In crypto/x509/verify.go, buildChains then walks those candidates recursively. Its loop prevention is alreadyInChain, which considers two certificates the same only if their subject, subject public key info, and SAN extension (if present) match.
That means many otherwise similar intermediates can still be treated as distinct by varying SAN bytes, so chain building explores far more candidates than expected.
This also seems related to the ordering in buildChains: alreadyInChain is checked before the signature-attempt limit is incremented and enforced. As a result, after the verification is already heading toward the maxChainSignatureChecks failure path, the verifier can still spend substantial time rescanning the existing chain for the remaining candidates.
In practice this can cause significant CPU use before verification fails. In TLS, this is constrained by the 256 KiB certificate-message limit and only applies when a server is configured to verify client certificates (for example VerifyClientCertIfGiven or RequireAndVerifyClientCert). Outside TLS, the practical impact depends on how much attacker-controlled certificate data an application accepts.
What did you expect to see?
Chain building should avoid spending large amounts of CPU on many lookalike parent candidates, and once the signature-attempt limit has effectively determined failure it should not keep paying the full alreadyInChain cost for the remaining candidates.
Additional reproduction details were shared with the security team.
Go version
go 1.26.1
Output of
go envin your module/workspace:What did you do?
Note: This was reported to security@golang.org and assigned a PUBLIC track.
Confirmed on Go 1.26.1 that x509.Certificate.Verify can become pathologically slow during chain building when the intermediates pool contains many distinct certificates that all look like plausible parents for the same child.
A representative TLS mTLS setup with a client certificate message just under the TLS certificate-message size limit caused about 434 ms in verification on Apple M2 before failing with:
The same buildChains path is also reachable outside TLS when applications call Verify on attacker-controlled intermediate pools.
What did you see happen?
In crypto/x509/cert_pool.go, findPotentialParents returns all certificates whose raw subject matches the child certificate's issuer, ordered by key identifier plausibility.
In crypto/x509/verify.go, buildChains then walks those candidates recursively. Its loop prevention is alreadyInChain, which considers two certificates the same only if their subject, subject public key info, and SAN extension (if present) match.

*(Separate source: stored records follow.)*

(* ===== verification/NodeCodecProofs.v ===== *)
(** * A block reads back as it was sent, whatever protocol the peer speaks

    And whatever the bytes were, the integers of what a decoder accepts are in the range of
    their machine types. *)
From S2P Require Import Prelude Strings Lines Crypto Types Wire WireProofs NodeCodec.

(** ** Fields *)

Definition string_wf (s : string) : Prop := str_size s < W32.
#[export] Instance string_v2_codec : WireCodec write_string read_string string_wf.
Proof.
  intros inp off s r Hs H. unfold write_string, read_string in *. unfold string_wf in Hs.
  rewrite (proj2 (Z.leb_gt _ _) Hs) in *.
  assert (Hu : is_u32 (str_size s)) by (unfold is_u32, str_size in *; lia).
  rewrite str_app_assoc in H. pose proof (cursor_length _ _ _ _ H) as Hl.
  rewrite put_u32_length, str_length_app in Hl. read_field H u32_codec. rewrite put_u32_length in *.
  assert (Hn : Z.to_nat (str_size s) = String.length s) by (unfold str_size; lia).
  destruct (Z.ltb_spec (str_size inp) (Z.of_nat (off + 4) + str_size s)) as [Hlt|_].
  - exfalso. unfold str_size in *. lia.
  - unfold substr. rewrite Hn, H, str_take_app. by rewrite str_length_app, put_u32_length, !Nat.add_assoc.
Qed.

Definition input_v2_wf (i : TxInput) : Prop := string_wf (previous_txid i) ∧ is_u32 (output_index i) ∧ witness i = "".
Definition output_v2_wf (o : TxOutput) : Prop := string_wf (recipient o) ∧ is_u64 (amount o).
Definition vote_v2_wf (v : StakeVote) : Prop :=
  string_wf (ticket_id v) ∧ is_u64 (voted_height v) ∧ string_wf (voted_hash v) ∧ string_wf (vote_signature v).
Definition slash_v2_wf (e : SlashEvidence) : Prop := vote_v2_wf (ev_a e) ∧ vote_v2_wf (ev_b e).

That means many otherwise similar intermediates can still be treated as distinct by varying SAN bytes, so chain building explores far more candidates than expected.

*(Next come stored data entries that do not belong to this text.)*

Definition set_table (p : PeerNetwork) (s : Sessions) : Sessions :=
  mkSessions p (handshake_ok s) (peer_proto_ s) (seen_nonces s) (peer_pubkeys s) (pinned_peer_pubkeys s) (rate_limits s).
Definition set_handshake (hs : gmap string bool) (s : Sessions) : Sessions :=
  mkSessions (s_peers s) hs (peer_proto_ s) (seen_nonces s) (peer_pubkeys s) (pinned_peer_pubkeys s) (rate_limits s).
Definition set_rates (r : gmap string RateBucket) (s : Sessions) : Sessions :=
  mkSessions (s_peers s) (handshake_ok s) (peer_proto_ s) (seen_nonces s) (peer_pubkeys s) (pinned_peer_pubkeys s) r.

Definition set_rotation (r : option PendingRotation) (ids sigs : gset string) (i : Identity) : Identity :=
  mkIdentity (self_id i) (node_public_key i) (node_private_key i) r ids sigs.

(** ** Limits and helpers *)

Definition kMsgSkewSec : Z := 90.
Definition kMaxPeerIdLen : nat := 128.
Definition kMaxNonceLen : nat := 128.
Definition kMaxPubKeyHexLen : nat := Z.to_nat 12000.
Definition kMaxSigHexLen : nat := Z.to_nat 40000.
Definition kMaxRotationIdLen : nat := 128.
Definition kGenericWindowSec : Z := 10.
Definition kGenericMax : nat := Z.to_nat 2048.
Definition kExpensiveMax : nat := 512.
Definition kMaxStempool : nat := Z.to_nat 5000.

Definition proto_supported (v : string) : bool := String.eqb v "4" || String.eqb v "3" || String.eqb v "2".
Definition is_reasonable_field_size (v : string) (max_len : nat) : bool :=
  negb (is_empty v) && (String.length v <=? max_len)%nat.

Section node.
Context {C : Crypto} {ST : Stark} {MO : MempoolOrder} {I : Inet} {S : Signer} (cfg : ChainConfig) (dp : Params).
Context {R W : Type} {PR : PmRelay R} {CH : ChanHandler W}.
Implicit Type n : Node R W.

Definition active_network_id : string :=
  if is_empty (network_id cfg) then "ADDITION_TESTNET_V1" else network_id cfg.

Definition n_chain n : Chain := l_chain (ledger n).
Definition update_ledger (f : Ledger → Ledger) n : Node R W := set_ledger (f (ledger n)) n.
Definition update_table (f : PeerNetwork → PeerNetwork) n : Node R W :=
  set_sessions (set_table (f (s_peers (sessions n))) (sessions n)) n.
Definition good (peer : string) n : Node R W := update_table (λ p, mark_peer_good p peer) n.
Definition bad (now : Z) (peer : string) n : Node R W := update_table (λ p, mark_peer_bad now p peer) n.
Definition emit (ms : list string) n : Node R W := update_ledger (push_out ms) n.

(** ** Stake votes and equivocation *)

Definition watch_key (v : StakeVote) : string := ticket_id v +:+ "|" +:+ to_string (voted_height v).

(** The new state, the lines to gossip, and whether the vote belongs to an equivocator. *)
Definition observe_vote_for_equivocation (c : Chain) (vt : Voting) (v : StakeVote) : Voting * list string * bool :=
  if negb (is_ok (verify_vote_signature_only cfg c v)) then (vt, [], false)
  else
    match vote_watch vt !! watch_key v with
    | None =>
        let w := if (Z.to_nat 200000 <? size (vote_watch vt))%nat then ∅ else vote_watch vt in
        (mkVoting (vote_pool vt) (<[watch_key v := v]> w) (pending_slashes vt) (slash_reported vt)
           (seen_stake_votes vt) (auto_vote_keys vt), [], false)
    | Some first =>
        if String.eqb (voted_hash first) (voted_hash v) && Bool.eqb (approve first) (approve v) then (vt, [], false)
        else if bool_decide (ticket_id v ∈ slash_reported vt) then (vt, [], true)
        else
          let ev := mkSlashEvidence first v in
          if negb (is_ok (validate_slash cfg c ev)) then (vt, [], false)
          else (mkVoting (vote_pool vt) (vote_watch vt) (pending_slashes vt ++ [ev])
                  ({[ticket_id v]} ∪ slash_reported vt) (seen_stake_votes vt) (auto_vote_keys vt),
                ["SVOTE|" +:+ encode_stake_vote v; "SVOTE|" +:+ encode_stake_vote first], true)
    end.

Definition prune_vote_pool (c : Chain) (vt : Voting) : Voting :=
  mkVoting (filter (λ v, height_of c <= voted_height v) (vote_pool vt)) (vote_watch vt)
    (filter (λ ev, is_Some (tickets c !! ticket_id (ev_a ev))) (pending_slashes vt)) (slash_reported vt)
    (if (Z.to_nat 100000 <? size (seen_stake_votes vt))%nat then ∅ else seen_stake_votes vt) (auto_vote_keys vt).

Definition usable_slash_evidence (c : Chain) (vt : Voting) : list SlashEvidence :=
  filter (λ ev, is_ok (validate_slash cfg c ev) = true) (pending_slashes vt).
Definition usable_stake_votes (c : Chain) (vt : Voting) : list StakeVote :=
  usable_votes_for_next_block cfg c (vote_pool vt).

Definition vote_key (v : StakeVote) : string :=
  ticket_id v +:+ "|" +:+ to_string (voted_height v) +:+ "|" +:+ voted_hash v +:+ "|" +:+
  (if approve v then "1" else "0").
Definition submit_stake_vote (c : Chain) (vt : Voting) (v : StakeVote) : Voting * list string * result () :=
  let '(vt, out, eq) := observe_vote_for_equivocation c (prune_vote_pool c vt) v in
  if eq : bool then (vt, out, Err "duplicate stake vote (equivocation recorded)")
  else if negb (voted_height v =? height_of c) then (vt, out, Err "stale stake vote")
  else if bool_decide (vote_key v ∈ seen_stake_votes vt) then (vt, out, Err "duplicate stake vote")
  else
    match verify_stake_vote cfg c v with
    | Err e => (vt, out, Err e)
    | Ok _ =>
        if negb (bool_decide (ticket_id v ∈ selected_tickets_for_next_block cfg c))
        then (vt, out, Err "ticket not selected for this block")
        else (mkVoting (vote_pool vt ++ [v]) (vote_watch vt) (pending_slashes vt) (slash_reported vt)
                ({[vote_key v]} ∪ seen_stake_votes vt) (auto_vote_keys vt),
              out ++ ["SVOTE|" +:+ encode_stake_vote v], Ok ())
    end.

(** The automatic voter: the vote of one selected ticket. *)
Definition auto_vote (c : Chain) (acc : Voting * list string * nat) (id : string) : Voting * list string * nat :=
  let '(vt, out, cast) := acc in
  match tickets c !! id with
  | None => acc
  | Some t =>
      match auto_vote_keys vt !! owner t with
      | None => acc
      | Some k =>
          if negb (String.eqb (ak_public k) (owner_pubkey t)) then acc
          else
            let h := height_of c in
            let hash := hash_block_header (header (tip c)) in
            match list_find (λ p, ticket_id p = id ∧ voted_height p = h) (vote_pool vt) with
            | Some (_, p) =>
                let msg := "SVOTE|" +:+ encode_stake_vote p in
                if String.eqb (voted_hash p) hash && negb (bool_decide (msg ∈ out)) then (vt, out ++ [msg], cast)
                else acc
            | None =>
                match sign_message_hybrid (ak_private k) (stake_vote_message (network_id cfg) h hash id true) with
                | None => acc
                | Some sig =>
                    let '(vt, ms, r) := submit_stake_vote c vt (mkStakeVote id h hash true sig) in
                    (vt, out ++ ms, if is_ok r then Datatypes.S cast else cast)
                end
            end
      end
  end.
Definition refresh_local_votes (c : Chain) (vt : Voting) (out : list string) : Voting * list string * nat :=
  if bool_decide (auto_vote_keys vt = ∅) || negb (staking_active_at cfg (next_height c)) then (vt, out, O)
  else foldl (auto_vote c) (vt, out, O) (selected_tickets_for_next_block cfg c).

This also seems related to the ordering in buildChains: alreadyInChain is checked before the signature-attempt limit is incremented and enforced. As a result, after the verification is already heading toward the maxChainSignatureChecks failure path, the verifier can still spend substantial time rescanning the existing chain for the remaining candidates.
In practice this can cause significant CPU use before verification fails. In TLS, this is constrained by the 256 KiB certificate-message limit and only applies when a server is configured to verify client certificates (for example VerifyClientCertIfGiven or RequireAndVerifyClientCert). Outside TLS, the practical impact depends on how much attacker-controlled certificate data an application accepts.
What did you expect to see?
Chain building should avoid spending large amounts of CPU on many lookalike parent candidates, and once the signature-attempt limit has effectively determined failure it should not keep paying the full alreadyInChain cost for the remaining candidates.
Additional reproduction details were shared with the security team.